Várias bactérias receberam recentemente o título de superbactéria, ou seja, se tornaram resistentes aos antibióticos atualmente disponíveis, algumas vezes elas são resistentes à maioria deles e outras tem resistência a todos eles. Segundo o infectologista do Hospital Escola da Faculdade de Medicina de Itajubá, Dr. Bruno Michel, essa é uma característica bastante preocupante. Essas bactérias são difíceis de se tratar e em alguns casos os pacientes morrem por não haver medicamento disponível para o tratamento.

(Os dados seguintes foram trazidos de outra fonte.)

(** X23.  Each of the six operators of the main loop either returns the
    DataFile and the tracked size as they were, or has lowered the size and
    rewritten exactly one slot, in which it stores the number of bytes
    gained as the score; all other slots are as before.  (Sizes are
    assumed to fit the [int] score.) *)
Theorem operators_record_gain :
  records_gain optimize_worst
  /\ records_gain (optimize_any dictionarysize)
  /\ records_gain (optimize_expand dictionarysize)
  /\ records_gain (optimize_trim dictionarysize)
  /\ records_gain (optimize_refdict dictionarysize)
  /\ records_gain (optimize_combine dictionarysize).
Proof.
  split; [|split; [|split; [|split; [|split]]]].
  - unfold records_gain, optimize_worst. single_slot_gain.
  - unfold records_gain, optimize_any. single_slot_gain.
  - unfold records_gain, optimize_expand. single_slot_gain.
  - intros datafile size rnd datafile' size' rnd' H.
    unfold optimize_trim in H.
    destruct (trim_trial dictionarysize datafile rnd)
      as [[[[[[[trial index] d] start] end_]|] rnd1]|]; [| |discriminate].
    + destruct (accept datafile trial size index d) as [[live size1]|]
        eqn:Ha; [|discriminate].
      inversion H; subst. eapply accept_gain. exact Ha.
    + inversion H; subst. left. split; reflexivity.
  - unfold records_gain, optimize_refdict. single_slot_gain.
  - unfold records_gain, optimize_combine. single_slot_gain.
Qed.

As superbactérias existem naturalmente, no entanto, com frequência muito baixa. O uso indiscriminado de antibióticos contribuiu para a seleção dessas bactérias que se multiplicaram e se tornaram mais frequentes. O desenvolvimento de novas drogas é difícil e caro, então não é um investimento vantajoso para as empresas, o que acaba sendo um entrave para a área. Já se discute melhorar as condições econômicas para esse desenvolvimento em laboratórios, uma vez que elas são muito necessárias. Hoje são poucas as drogas disponíveis.
Também existem bactérias que são fundamentais para a sobrevivência do ser humano e esse é um campo novo de estudos. O ser humano possui cerca de 10 células de bactérias para cada célula própria no seu organismo. Um adulto tem 10 quilos de bactérias no corpo e essa relação tem sido cada vez mais alvo de estudos recentes.